Lemma land_shiftr_split k s lo hi m M :
  0 <= s <= k -> 0 <= lo < 2 ^ k -> 0 <= hi -> 0 <= m < 2 ^ (k - s) -> 0 <= M ->
  Z.land (Z.shiftr (lo + 2 ^ k * hi) s) (m + 2 ^ k * M) =
  Z.land (Z.shiftr lo s) m + 2 ^ k * Z.land (Z.shiftr hi s) M.
Proof.
  intros Hs Hlo Hhi Hm HM.
  assert (Hmk : 0 <= m < 2 ^ k).
  { split; [lia|]. eapply Z.lt_le_trans; [apply Hm|]. apply Z.pow_le_mono_r; lia. }
  assert (HX := land_bound (Z.shiftr lo s) m k ltac:(lia) Hmk).
  apply Z.bits_inj'. intros n Hn.
  rewrite Z.land_spec, Z.shiftr_spec by lia.
  rewrite !testbit_split by lia.
  rewrite Z.land_spec, !Z.shiftr_spec by lia.
  destruct (Z.ltb_spec n k), (Z.ltb_spec (n + s) k); try lia.
  - reflexivity.
  - assert (Z.testbit m n = false) as ->.
    { destruct (Z.eq_dec m 0) as [->|]; [apply Z.bits_0|].
      apply Z.bits_above_log2; [lia|].
      apply Z.lt_le_trans with (k - s); [|lia].
      apply Z.log2_lt_pow2; lia. }
    rewrite !andb_false_r. reflexivity.
  - rewrite Z.land_spec, Z.shiftr_spec by lia. do 2 f_equal. lia.
Qed.

Lemma land_shiftr_bytes s m b0 b1 b2 b3 :
  0 <= s <= 8 -> 0 <= m < 2 ^ (8 - s) ->
  0 <= b0 < 256 -> 0 <= b1 < 256 -> 0 <= b2 < 256 -> 0 <= b3 ->
  Z.land (Z.shiftr (bytes4 b0 b1 b2 b3) s) (bytes4 m m m m) =
  bytes4 (Z.land (Z.shiftr b0 s) m) (Z.land (Z.shiftr b1 s) m)
         (Z.land (Z.shiftr b2 s) m) (Z.land (Z.shiftr b3 s) m).
Proof.
  intros Hs Hm H0 H1 H2 H3. unfold bytes4.
  change (2 ^ 8) with 256 in *.
  change 256 with (2 ^ 8).
  rewrite !land_shiftr_split; change (2 ^ 8) with 256; lia.
Qed.

Lemma byte_ok_all b : 0 <= b < 256 -> byte_ok b.
Proof.
  intros Hb.
  assert (H : Forall byte_ok (seqZ 0 256)).
  { refine (proj1 (bool_decide_eq_true (Forall byte_ok (seqZ 0 256))) _).
    vm_compute. reflexivity. }
  rewrite Forall_forall in H. apply H. apply elem_of_seqZ. lia.
Qed.

Lemma count_bits_app m n v :
  count_bits (m + n) v = count_bits m (v / 2 ^ Z.of_nat n) + count_bits n v.
Proof.
  induction m as [|m IH]; simpl count_bits; [lia|].
  rewrite IH, Z.div_pow2_bits by lia.
  rewrite Nat2Z.inj_add. lia.
Qed.

Lemma count_bits_mod k n v :
  (k <= n)%nat -> count_bits k (v mod 2 ^ Z.of_nat n) = count_bits k v.
Proof.
  induction k as [|k IH]; intros Hk; simpl count_bits; [reflexivity|].
  rewrite IH, Z.mod_pow2_bits_low by lia. reflexivity.
Qed.

Lemma count_bits_bytes b0 b1 b2 b3 :
  0 <= b0 < 256 -> 0 <= b1 < 256 -> 0 <= b2 < 256 -> 0 <= b3 < 256 ->
  count_bits 32 (bytes4 b0 b1 b2 b3) =
  count_bits 8 b0 + count_bits 8 b1 + count_bits 8 b2 + count_bits 8 b3.
Proof.
  intros H0 H1 H2 H3. unfold bytes4. change (2 ^ 8) with 256.
  assert (split8 : forall n lo hi, 0 <= lo < 256 ->
            count_bits (n + 8) (lo + 256 * hi) = count_bits n hi + count_bits 8 lo).
  { intros n lo hi Hlo. rewrite count_bits_app. f_equal.
    - f_equal. change (2 ^ Z.of_nat 8) with 256.
      rewrite (Z.mul_comm 256), Z.div_add, Z.div_small; lia.
    - rewrite <- (count_bits_mod 8 8 (lo + 256 * hi)) by lia.
      f_equal. change (2 ^ Z.of_nat 8) with 256.
      rewrite (Z.mul_comm 256), Z.mod_add, Z.mod_small; lia. }
  change 32%nat with (24 + 8)%nat. rewrite split8 by lia.
  change 24%nat with (16 + 8)%nat. rewrite split8 by lia.
  change 16%nat with (8 + 8)%nat. rewrite split8 by lia.
  lia.
Qed.

Lemma bytes4_of_word v :
  0 <= v < 2 ^ 32 ->
  exists b0 b1 b2 b3,
    v = bytes4 b0 b1 b2 b3 /\
    0 <= b0 < 256 /\ 0 <= b1 < 256 /\ 0 <= b2 < 256 /\ 0 <= b3 < 256.
Proof.
  intros Hv. change (2 ^ 32) with 4294967296 in Hv.
  exists (v mod 256), (v / 256 mod 256), (v / 65536 mod 256), (v / 16777216).
  unfold bytes4. change (2 ^ 8) with 256.
  repeat split; try (Z.div_mod_to_equations; lia).
Qed.

Lemma land_low_nibbles t :
  0 <= t < 2 ^ 32 ->
  Z.land t 0x0F0F0F0F =
  bytes4 (t mod 16) (t / 256 mod 16) (t / 65536 mod 16) (t / 16777216 mod 16).
Proof.
  intros Ht.
  destruct (bytes4_of_word t Ht) as (t0 & t1 & t2 & t3 & E & H0 & H1 & H2 & H3).
  rewrite <- (Z.shiftr_0_r t) at 1.
  change 0x0F0F0F0F with (bytes4 15 15 15 15).
  rewrite E at 1. rewrite land_shiftr_bytes by (simpl; lia).
  rewrite !Z.shiftr_0_r.
  change 15 with (Z.ones 4). rewrite !Z.land_ones by lia. change (2 ^ 4) with 16.
  f_equal; subst t; unfold bytes4; change (2 ^ 8) with 256;
    Z.div_mod_to_equations; lia.
Qed.

Lemma parity32_fold (n0 n1 n2 n3 n4 n5 n6 n7 : Z) :
  0 <= n0 <= 4 -> 0 <= n1 <= 4 -> 0 <= n2 <= 4 -> 0 <= n3 <= 4 ->
  0 <= n4 <= 4 -> 0 <= n5 <= 4 -> 0 <= n6 <= 4 -> 0 <= n7 <= 4 ->
  let i := bytes4 (n0 + 16 * n1) (n2 + 16 * n3) (n4 + 16 * n5) (n6 + 16 * n7) in
  Z.land (Z.shiftr (Z.land (i + Z.shiftr i 4) 0x0F0F0F0F * 0x01010101) 24) 1 =
  (n0 + n1 + n2 + n3 + n4 + n5 + n6 + n7) mod 2.
Proof.
  intros H0 H1 H2 H3 H4 H5 H6 H7 i.
  assert (Hs : Z.shiftr i 4 =
               bytes4 (n1 + 16 * n2) (n3 + 16 * n4) (n5 + 16 * n6) n7).
  { rewrite Z.shiftr_div_pow2 by lia. change (2 ^ 4) with 16.
    subst i. unfold bytes4. change (2 ^ 8) with 256.
    Z.div_mod_to_equations. lia. }
  assert (Ht : i + Z.shiftr i 4 =
               bytes4 ((n0 + n1) + 16 * (n1 + n2)) ((n2 + n3) + 16 * (n3 + n4))
                      ((n4 + n5) + 16 * (n5 + n6)) ((n6 + n7) + 16 * n7)).
  { rewrite Hs. subst i. unfold bytes4. lia. }
  rewrite land_low_nibbles.
  2:{ rewrite Ht. unfold bytes4. change (2 ^ 8) with 256. change (2 ^ 32) with 4294967296. lia. }
  rewrite Ht.
  assert (E : forall a b c d,
    0 <= a < 256 -> 0 <= b < 256 -> 0 <= c < 256 -> 0 <= d < 256 ->
    bytes4 (bytes4 a b c d mod 16) (bytes4 a b c d / 256 mod 16)
           (bytes4 a b c d / 65536 mod 16) (bytes4 a b c d / 16777216 mod 16) =
    bytes4 (a mod 16) (b mod 16) (c mod 16) (d mod 16)).
  { intros a b c d Ha Hb Hc Hd. f_equal; unfold bytes4; change (2 ^ 8) with 256;
      Z.div_mod_to_equations; lia. }
  rewrite E by lia. clear E.
  replace (((n0 + n1) + 16 * (n1 + n2)) mod 16) with (n0 + n1)
    by (Z.div_mod_to_equations; lia).
  replace (((n2 + n3) + 16 * (n3 + n4)) mod 16) with (n2 + n3)
    by (Z.div_mod_to_equations; lia).
  replace (((n4 + n5) + 16 * (n5 + n6)) mod 16) with (n4 + n5)
    by (Z.div_mod_to_equations; lia).
  replace (((n6 + n7) + 16 * n7) mod 16) with (n6 + n7)
    by (Z.div_mod_to_equations; lia).
  rewrite Z.shiftr_div_pow2 by lia. change (2 ^ 24) with 16777216.
  change 1 with (Z.ones 1) at 1. rewrite Z.land_ones by lia. change (2 ^ 1) with 2.
  replace (n0 + n1 + n2 + n3 + n4 + n5 + n6 + n7)
    with ((n0 + n1) + (n2 + n3) + (n4 + n5) + (n6 + n7)) by lia.
  set (e0 := n0 + n1). set (e1 := n2 + n3). set (e2 := n4 + n5). set (e3 := n6 + n7).
  assert (0 <= e0 <= 8 /\ 0 <= e1 <= 8 /\ 0 <= e2 <= 8 /\ 0 <= e3 <= 8)
    as (B0 & B1 & B2 & B3) by (unfold e0, e1, e2, e3; lia).
  clearbody e0 e1 e2 e3.
  replace (bytes4 e0 e1 e2 e3 * 16843009)
    with ((e0 + 256 * (e0 + e1) + 65536 * (e0 + e1 + e2)) +
          ((e0 + e1 + e2 + e3) + (128 * (e1 + e2 + e3 + 256 * (e2 + e3) + 65536 * e3)) * 2)
          * 16777216)
    by (unfold bytes4; change (2 ^ 8) with 256; lia).
  rewrite Z.div_add, Z.div_small, Z.add_0_l, Z.mod_add by lia.
  reflexivity.
Qed.

(** C6: for every 32-bit input [v], [parity32 v] is the number of set bits
    of [v] modulo 2. *)
Theorem parity32_popcount v :
  0 <= v < 2 ^ 32 -> parity32 v = popcount32 v mod 2.
Proof.
  intros Hv.
  destruct (bytes4_of_word v Hv) as (b0 & b1 & b2 & b3 & E & H0 & H1 & H2 & H3).
  destruct (byte_ok_all b0 H0) as (A0 & L0 & U0 & S0).
  destruct (byte_ok_all b1 H1) as (A1 & L1 & U1 & S1).
  destruct (byte_ok_all b2 H2) as (A2 & L2 & U2 & S2).
  destruct (byte_ok_all b3 H3) as (A3 & L3 & U3 & S3).
  unfold popcount32. rewrite E at 2. rewrite count_bits_bytes by assumption.
  rewrite <- S0, <- S1, <- S2, <- S3.
  unfold parity32.
  assert (E1 : v - Z.land (Z.shiftr v 1) 0x55555555 =
               bytes4 (pair_sums b0) (pair_sums b1) (pair_sums b2) (pair_sums b3)).
  { change 0x55555555 with (bytes4 0x55 0x55 0x55 0x55).
    rewrite E. rewrite land_shiftr_bytes by (simpl; lia).
    unfold pair_sums, bytes4. lia. }
  rewrite E1. clear E1.
  set (a0 := pair_sums b0) in *. set (a1 := pair_sums b1) in *.
  set (a2 := pair_sums b2) in *. set (a3 := pair_sums b3) in *.
  assert (E2 : Z.land (bytes4 a0 a1 a2 a3) 0x33333333 +
               Z.land (Z.shiftr (bytes4 a0 a1 a2 a3) 2) 0x33333333 =
               bytes4 (nibble_sums a0) (nibble_sums a1) (nibble_sums a2) (nibble_sums a3)).
  { rewrite <- (Z.shiftr_0_r (bytes4 a0 a1 a2 a3)) at 1.
    change 0x33333333 with (bytes4 0x33 0x33 0x33 0x33).
    rewrite !land_shiftr_bytes by (simpl; lia).
    rewrite !Z.shiftr_0_r. unfold nibble_sums, bytes4. lia. }
  cbv zeta. rewrite E2. clear E2.
  set (c0 := nibble_sums a0) in *. set (c1 := nibble_sums a1) in *.
  set (c2 := nibble_sums a2) in *. set (c3 := nibble_sums a3) in *.
  assert (Hm : forall c, 0 <= c mod 16) by (intros; apply Z.mod_pos_bound; lia).
  pose proof (Hm c0). pose proof (Hm c1). pose proof (Hm c2). pose proof (Hm c3).
  rewrite (Z.div_mod c0 16) at 1 2 by lia.
  rewrite (Z.div_mod c1 16) at 1 2 by lia.
  rewrite (Z.div_mod c2 16) at 1 2 by lia.
  rewrite (Z.div_mod c3 16) at 1 2 by lia.
  rewrite !(Z.add_comm (16 * _) (_ mod 16)).
  rewrite (parity32_fold (c0 mod 16) (c0 / 16) (c1 mod 16) (c1 / 16)
             (c2 mod 16) (c2 / 16) (c3 mod 16) (c3 / 16)) by lia.
  f_equal. lia.
Qed.

Lemma parity32_popcount_witness :
  0 <= 0x80000001 < 2 ^ 32 /\ parity32 0x80000001 = popcount32 0x80000001 mod 2.
Proof. split; [lia | apply (parity32_popcount 0x80000001); lia]. Defined.

(** ** The core-select identifiers *)

(** C4 as stated fails: the two identifiers do not differ in bit 4. *)
Lemma dp_core_xor_not_bit4 : Z.lxor DP_CORE0 DP_CORE1 <> 2 ^ 4.
Proof. vm_compute. discriminate. Qed.

(** C4 (amended): the two core-select identifiers are 32-bit constants
    that differ only in bit 28, and [set_core] stores one of them. *)
Theorem dp_core_differ_bit28 :
  0 <= DP_CORE0 < 2 ^ 32 /\ 0 <= DP_CORE1 < 2 ^ 32 /\
  Z.lxor DP_CORE0 DP_CORE1 = 2 ^ 28 /\
  (forall n, 0 <= n -> n <> 28 -> Z.testbit DP_CORE0 n = Z.testbit DP_CORE1 n) /\
  (forall c core,
      SwdConnection.dp (SwdConnection.set_core c core) =
      if core =? 0 then DP_CORE0 else DP_CORE1).
Proof.
  split; [vm_compute; split; [discriminate | reflexivity]|].
  split; [vm_compute; split; [discriminate | reflexivity]|].
  assert (E : Z.lxor DP_CORE0 DP_CORE1 = 2 ^ 28) by reflexivity.
  split; [exact E|]. split.
  - intros n Hn Hne.
    assert (Hx : Z.testbit (Z.lxor DP_CORE0 DP_CORE1) n = false).
    { rewrite E. apply Z.pow2_bits_false. lia. }
    rewrite Z.lxor_spec in Hx.
    destruct (Z.testbit DP_CORE0 n), (Z.testbit DP_CORE1 n); simpl in Hx; congruence.
  - intros c core. unfold SwdConnection.set_core, truthy. simpl.
    destruct (core =? 0); reflexivity.
Qed.

(** ** Validation of a transaction *)

Lemma check_ok_true (m : SwdMsg.t) :
  SwdMsg.ok (SwdMsg.check m) = true <->
  BitReg.getattr (SwdMsg.ack m) "ack" = SWD_ACK_OK /\
  (BitReg.getattr (SwdMsg.hdr m) "RnW" <> 0 ->
   parity32 (BitReg.getattr (SwdMsg.val32p m) "value") =
   BitReg.getattr (SwdMsg.val32p m) "parity").
Proof.
  unfold SwdMsg.check, SwdMsg.set_ok, SWD_ACK_OK. cbn [SwdMsg.ok].
  rewrite andb_true_iff, orb_true_iff, !Z.eqb_eq.
  split.
  - intros [Ha [Hw | Hp]]; split; auto. intros Hr. contradiction.
  - intros [Ha Hp]. split; [exact Ha|].
    destruct (Z.eq_dec (BitReg.getattr (SwdMsg.hdr m) "RnW") 0); auto.
Qed.

(** C5: [check] sets [ok] exactly when the ack code is 1 and, for a read
    (header bit [RnW] set), [parity32] of the data value equals the parity
    field; every other ack code and every parity mismatch on a read give
    [ok = False].  Nothing else in the message changes. *)
Theorem check_ok_iff (m : SwdMsg.t) :
  (SwdMsg.ok (SwdMsg.check m) = true <->
   BitReg.getattr (SwdMsg.ack m) "ack" = SWD_ACK_OK /\
   (BitReg.getattr (SwdMsg.hdr m) "RnW" <> 0 ->
    parity32 (BitReg.getattr (SwdMsg.val32p m) "value") =
    BitReg.getattr (SwdMsg.val32p m) "parity")) /\
  SwdMsg.check m = SwdMsg.set_ok m (SwdMsg.ok (SwdMsg.check m)).
Proof. split; [apply check_ok_true | reflexivity]. Qed.

(** ** Frame order of a transaction *)

(** C7: [set] lists the frames as Header, Turnaround, Ack and then, for a
    read, DataWord before the second Turnaround, and for a write the second
    Turnaround before the DataWord. *)
Theorem set_frame_order (m : SwdMsg.t) (ap addr val : Z) :
  SwdMsg.regs (SwdMsg.set m ap SWD_RD addr val) =
    [SwdMsg.Hdr; SwdMsg.Turn1; SwdMsg.Ack; SwdMsg.Val32p; SwdMsg.Turn2] /\
  SwdMsg.regs (SwdMsg.set m ap SWD_WR addr val) =
    [SwdMsg.Hdr; SwdMsg.Turn1; SwdMsg.Ack; SwdMsg.Turn2; SwdMsg.Val32p] /\
  (forall rd,
      SwdMsg.regs (SwdMsg.set m ap rd addr val) =
      [SwdMsg.Hdr; SwdMsg.Turn1; SwdMsg.Ack] ++
      (if rd =? 0 then [SwdMsg.Turn2; SwdMsg.Val32p]
       else [SwdMsg.Val32p; SwdMsg.Turn2])).
Proof.
  assert (G : forall rd,
      SwdMsg.regs (SwdMsg.set m ap rd addr val) =
      [SwdMsg.Hdr; SwdMsg.Turn1; SwdMsg.Ack] ++
      (if rd =? 0 then [SwdMsg.Turn2; SwdMsg.Val32p]
       else [SwdMsg.Val32p; SwdMsg.Turn2])).
  { intros rd. unfold SwdMsg.set, truthy.
    cbn [SwdMsg.set_reg SwdMsg.set_regs SwdMsg.regs].
    destruct (rd =? 0); reflexivity. }
  split; [exact (G SWD_RD)|]. split; [exact (G SWD_WR)|]. exact G.
Qed.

> _Task description_:
Write out exactly the lines above from the line with "rewrite !Z.shiftr_0_r. unfold" through the line with "assert (Hx : Z.testbit", both of them included, and leave out all other lines.

> _Response to the task_:
    rewrite !Z.shiftr_0_r. unfold nibble_sums, bytes4. lia. }
  cbv zeta. rewrite E2. clear E2.
  set (c0 := nibble_sums a0) in *. set (c1 := nibble_sums a1) in *.
  set (c2 := nibble_sums a2) in *. set (c3 := nibble_sums a3) in *.
  assert (Hm : forall c, 0 <= c mod 16) by (intros; apply Z.mod_pos_bound; lia).
  pose proof (Hm c0). pose proof (Hm c1). pose proof (Hm c2). pose proof (Hm c3).
  rewrite (Z.div_mod c0 16) at 1 2 by lia.
  rewrite (Z.div_mod c1 16) at 1 2 by lia.
  rewrite (Z.div_mod c2 16) at 1 2 by lia.
  rewrite (Z.div_mod c3 16) at 1 2 by lia.
  rewrite !(Z.add_comm (16 * _) (_ mod 16)).
  rewrite (parity32_fold (c0 mod 16) (c0 / 16) (c1 mod 16) (c1 / 16)
             (c2 mod 16) (c2 / 16) (c3 mod 16) (c3 / 16)) by lia.
  f_equal. lia.
Qed.

Lemma parity32_popcount_witness :
  0 <= 0x80000001 < 2 ^ 32 /\ parity32 0x80000001 = popcount32 0x80000001 mod 2.
Proof. split; [lia | apply (parity32_popcount 0x80000001); lia]. Defined.

(** ** The core-select identifiers *)

(** C4 as stated fails: the two identifiers do not differ in bit 4. *)
Lemma dp_core_xor_not_bit4 : Z.lxor DP_CORE0 DP_CORE1 <> 2 ^ 4.
Proof. vm_compute. discriminate. Qed.

(** C4 (amended): the two core-select identifiers are 32-bit constants
    that differ only in bit 28, and [set_core] stores one of them. *)
Theorem dp_core_differ_bit28 :
  0 <= DP_CORE0 < 2 ^ 32 /\ 0 <= DP_CORE1 < 2 ^ 32 /\
  Z.lxor DP_CORE0 DP_CORE1 = 2 ^ 28 /\
  (forall n, 0 <= n -> n <> 28 -> Z.testbit DP_CORE0 n = Z.testbit DP_CORE1 n) /\
  (forall c core,
      SwdConnection.dp (SwdConnection.set_core c core) =
      if core =? 0 then DP_CORE0 else DP_CORE1).
Proof.
  split; [vm_compute; split; [discriminate | reflexivity]|].
  split; [vm_compute; split; [discriminate | reflexivity]|].
  assert (E : Z.lxor DP_CORE0 DP_CORE1 = 2 ^ 28) by reflexivity.
  split; [exact E|]. split.
  - intros n Hn Hne.
    assert (Hx : Z.testbit (Z.lxor DP_CORE0 DP_CORE1) n = false).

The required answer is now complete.